**Task requirements:** Each entry in this listing needs to be written out again, word for word.

**The data:**

Lemma three_ind (P : list Z -> Prop) :
  P [] -> (forall a, P [a]) -> (forall a b, P [a; b]) -> (forall a b c l, P l -> P (a :: b :: c :: l)) ->
  forall l, P l.
Proof.
  intros H0 H1 H2 H3. fix IH 1. intros [|a [|b [|c l]]]; [exact H0|apply H1|apply H2|apply H3, IH].
Qed.

Lemma group a b c : byte a -> byte b -> byte c ->
  (0 <= a / 4 < 64 /\ 0 <= a mod 4 * 16 + b / 16 < 64 /\ 0 <= b mod 16 * 4 + c / 64 < 64 /\ 0 <= c mod 64 < 64) /\
  a / 4 * 4 + (a mod 4 * 16 + b / 16) / 16 = a /\
  (a mod 4 * 16 + b / 16) mod 16 * 16 + (b mod 16 * 4 + c / 64) / 4 = b /\
  (b mod 16 * 4 + c / 64) mod 4 * 64 + c mod 64 = c.
Proof.
  unfold byte. intros Ha Hb Hc.
  assert (0 <= b / 16 < 16) by (apply div_small; lia). assert (0 <= c / 64 < 4) by (apply div_small; lia).
  rewrite !(Z.add_comm (_ * _)), !Z.div_add, !Z.mod_add, (Z.div_small (b / 16)), (Z.mod_small (b / 16)),
    (Z.div_small (c / 64)), (Z.mod_small (c / 64)) by lia.
  pose proof (Z.div_mod a 4). pose proof (Z.mod_pos_bound a 4). pose proof (Z.div_mod b 16).
  pose proof (Z.mod_pos_bound b 16). pose proof (Z.div_mod c 64). pose proof (Z.mod_pos_bound c 64).
  assert (0 <= a / 4 < 64) by (apply div_small; lia). lia.
Qed.

Lemma decode_encode l : Forall byte l ->
  decode (encode l) = Some l /\ Forall (fun c => 43 <= c < 123) (encode l).
Proof.
  induction l as [|a|a b|a b c l IH] using three_ind; intros Hl; [done|..].
  - apply Forall_cons in Hl as [Ha _]. destruct (group a 0 0 Ha) as ((Hx & Hy & _) & E1 & _); [unfold byte; lia..|].
    rewrite Z.div_0_l, Z.add_0_r in Hy, E1 by done.
    destruct (b64_val_char _ Hx) as (Vx & Bx & _), (b64_val_char _ Hy) as (Vy & By & _).
    cbn [encode decode]. rewrite Vx, Vy. simpl (pad =? pad). cbv beta iota. split; [congruence|].
    repeat (apply Forall_cons_2; [unfold pad; lia|]). apply Forall_nil_2.
  - apply Forall_cons in Hl as [Ha Hl]. apply Forall_cons in Hl as [Hb _].
    destruct (group a b 0 Ha Hb) as ((Hx & Hy & Hz & _) & E1 & E2 & _); [unfold byte; lia|].
    rewrite Z.div_0_l, Z.add_0_r in Hz, E2 by done.
    destruct (b64_val_char _ Hx) as (Vx & Bx & _), (b64_val_char _ Hy) as (Vy & By & _),
      (b64_val_char _ Hz) as (Vz & Bz & Nz).
    cbn [encode decode]. rewrite Vx, Vy, Vz. replace (_ =? pad) with false by (symmetry; by apply Z.eqb_neq).
    simpl (pad =? pad). cbv beta iota. split; [congruence|]. repeat (apply Forall_cons_2; [unfold pad; lia|]). apply Forall_nil_2.
  - apply Forall_cons in Hl as [Ha Hl]. apply Forall_cons in Hl as [Hb Hl]. apply Forall_cons in Hl as [Hc Hl].
    destruct (IH Hl) as [IH1 IH2], (group a b c Ha Hb Hc) as ((Hx & Hy & Hz & Hu) & E1 & E2 & E3).
    destruct (b64_val_char _ Hx) as (Vx & Bx & _), (b64_val_char _ Hy) as (Vy & By & _),
      (b64_val_char _ Hz) as (Vz & Bz & Nz), (b64_val_char _ Hu) as (Vu & Bu & Nu).
    cbn [encode decode]. rewrite Vx, Vy, Vz, Vu, IH1.
    rewrite (proj2 (Z.eqb_neq _ _) Nz), (proj2 (Z.eqb_neq _ _) Nu). cbv beta iota.
    split; [congruence|]. repeat (apply Forall_cons_2; [lia|]). done.
Qed.

Lemma bytes_of_list l : Forall byte l -> GoStr.bytes (GoStr.of_bytes l) = l.
Proof.
  unfold GoStr.bytes, GoStr.of_bytes. rewrite String.list_ascii_of_string_of_list_ascii. intros Hl.
  induction Hl as [|b l Hb _ IH]; [done|]. rewrite !fmap_cons, IH. f_equal. unfold GoStr.byte.
  unfold byte in Hb. rewrite Ascii.N_ascii_embedding by lia. lia.
Qed.

Lemma filter_all (p : Z -> bool) l : Forall (fun x => p x = true) l -> List.filter p l = l.
Proof. induction 1 as [|x l Hx _ IH]; [done|]. simpl. by rewrite Hx, IH. Qed.

Lemma DecodeString_EncodeToString l : Forall byte l -> DecodeString (EncodeToString l) = Ok l.
Proof.
  intros Hl. destruct (decode_encode l Hl) as [Hd Hc]. unfold DecodeString, EncodeToString.
  rewrite bytes_of_list by (eapply Forall_impl; [exact Hc|]; unfold byte; lia).
  rewrite filter_all; [by rewrite Hd|]. eapply Forall_impl; [exact Hc|]. intros c Hc'. unfold newline.
  apply negb_true_iff, orb_false_iff. split; apply Z.eqb_neq; simpl in *; lia.
Qed.

Lemma base64_examples :
  EncodeToString (GoStr.bytes "light work.") = "bGlnaHQgd29yay4="%string /\
  EncodeToString (GoStr.bytes "foob") = "Zm9vYg=="%string /\
  DecodeString "Zm9v
YmFy" = Ok (GoStr.bytes "foobar") /\
  DecodeString "Zm9vYg=" = Err (ENew "illegal base64 data").
Proof. by vm_compute. Qed.
End GoBase64.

**Result of this exercise:**
Lemma three_ind (P : list Z -> Prop) :
  P [] -> (forall a, P [a]) -> (forall a b, P [a; b]) -> (forall a b c l, P l -> P (a :: b :: c :: l)) ->
  forall l, P l.
Proof.
  intros H0 H1 H2 H3. fix IH 1. intros [|a [|b [|c l]]]; [exact H0|apply H1|apply H2|apply H3, IH].
Qed.

Lemma group a b c : byte a -> byte b -> byte c ->
  (0 <= a / 4 < 64 /\ 0 <= a mod 4 * 16 + b / 16 < 64 /\ 0 <= b mod 16 * 4 + c / 64 < 64 /\ 0 <= c mod 64 < 64) /\
  a / 4 * 4 + (a mod 4 * 16 + b / 16) / 16 = a /\
  (a mod 4 * 16 + b / 16) mod 16 * 16 + (b mod 16 * 4 + c / 64) / 4 = b /\
  (b mod 16 * 4 + c / 64) mod 4 * 64 + c mod 64 = c.
Proof.
  unfold byte. intros Ha Hb Hc.
  assert (0 <= b / 16 < 16) by (apply div_small; lia). assert (0 <= c / 64 < 4) by (apply div_small; lia).
  rewrite !(Z.add_comm (_ * _)), !Z.div_add, !Z.mod_add, (Z.div_small (b / 16)), (Z.mod_small (b / 16)),
    (Z.div_small (c / 64)), (Z.mod_small (c / 64)) by lia.
  pose proof (Z.div_mod a 4). pose proof (Z.mod_pos_bound a 4). pose proof (Z.div_mod b 16).
  pose proof (Z.mod_pos_bound b 16). pose proof (Z.div_mod c 64). pose proof (Z.mod_pos_bound c 64).
  assert (0 <= a / 4 < 64) by (apply div_small; lia). lia.
Qed.

Lemma decode_encode l : Forall byte l ->
  decode (encode l) = Some l /\ Forall (fun c => 43 <= c < 123) (encode l).
Proof.
  induction l as [|a|a b|a b c l IH] using three_ind; intros Hl; [done|..].
  - apply Forall_cons in Hl as [Ha _]. destruct (group a 0 0 Ha) as ((Hx & Hy & _) & E1 & _); [unfold byte; lia..|].
    rewrite Z.div_0_l, Z.add_0_r in Hy, E1 by done.
    destruct (b64_val_char _ Hx) as (Vx & Bx & _), (b64_val_char _ Hy) as (Vy & By & _).
    cbn [encode decode]. rewrite Vx, Vy. simpl (pad =? pad). cbv beta iota. split; [congruence|].
    repeat (apply Forall_cons_2; [unfold pad; lia|]). apply Forall_nil_2.
  - apply Forall_cons in Hl as [Ha Hl]. apply Forall_cons in Hl as [Hb _].
    destruct (group a b 0 Ha Hb) as ((Hx & Hy & Hz & _) & E1 & E2 & _); [unfold byte; lia|].
    rewrite Z.div_0_l, Z.add_0_r in Hz, E2 by done.
    destruct (b64_val_char _ Hx) as (Vx & Bx & _), (b64_val_char _ Hy) as (Vy & By & _),
      (b64_val_char _ Hz) as (Vz & Bz & Nz).
    cbn [encode decode]. rewrite Vx, Vy, Vz. replace (_ =? pad) with false by (symmetry; by apply Z.eqb_neq).
    simpl (pad =? pad). cbv beta iota. split; [congruence|]. repeat (apply Forall_cons_2; [unfold pad; lia|]). apply Forall_nil_2.
  - apply Forall_cons in Hl as [Ha Hl]. apply Forall_cons in Hl as [Hb Hl]. apply Forall_cons in Hl as [Hc Hl].
    destruct (IH Hl) as [IH1 IH2], (group a b c Ha Hb Hc) as ((Hx & Hy & Hz & Hu) & E1 & E2 & E3).
    destruct (b64_val_char _ Hx) as (Vx & Bx & _), (b64_val_char _ Hy) as (Vy & By & _),
      (b64_val_char _ Hz) as (Vz & Bz & Nz), (b64_val_char _ Hu) as (Vu & Bu & Nu).
    cbn [encode decode]. rewrite Vx, Vy, Vz, Vu, IH1.
    rewrite (proj2 (Z.eqb_neq _ _) Nz), (proj2 (Z.eqb_neq _ _) Nu). cbv beta iota.
    split; [congruence|]. repeat (apply Forall_cons_2; [lia|]). done.
Qed.

Lemma bytes_of_list l : Forall byte l -> GoStr.bytes (GoStr.of_bytes l) = l.
Proof.
  unfold GoStr.bytes, GoStr.of_bytes. rewrite String.list_ascii_of_string_of_list_ascii. intros Hl.
  induction Hl as [|b l Hb _ IH]; [done|]. rewrite !fmap_cons, IH. f_equal. unfold GoStr.byte.
  unfold byte in Hb. rewrite Ascii.N_ascii_embedding by lia. lia.
Qed.

Lemma filter_all (p : Z -> bool) l : Forall (fun x => p x = true) l -> List.filter p l = l.
Proof. induction 1 as [|x l Hx _ IH]; [done|]. simpl. by rewrite Hx, IH. Qed.

Lemma DecodeString_EncodeToString l : Forall byte l -> DecodeString (EncodeToString l) = Ok l.
Proof.
  intros Hl. destruct (decode_encode l Hl) as [Hd Hc]. unfold DecodeString, EncodeToString.
  rewrite bytes_of_list by (eapply Forall_impl; [exact Hc|]; unfold byte; lia).
  rewrite filter_all; [by rewrite Hd|]. eapply Forall_impl; [exact Hc|]. intros c Hc'. unfold newline.
  apply negb_true_iff, orb_false_iff. split; apply Z.eqb_neq; simpl in *; lia.
Qed.

Lemma base64_examples :
  EncodeToString (GoStr.bytes "light work.") = "bGlnaHQgd29yay4="%string /\
  EncodeToString (GoStr.bytes "foob") = "Zm9vYg=="%string /\
  DecodeString "Zm9v
YmFy" = Ok (GoStr.bytes "foobar") /\
  DecodeString "Zm9vYg=" = Err (ENew "illegal base64 data").
Proof. by vm_compute. Qed.
End GoBase64.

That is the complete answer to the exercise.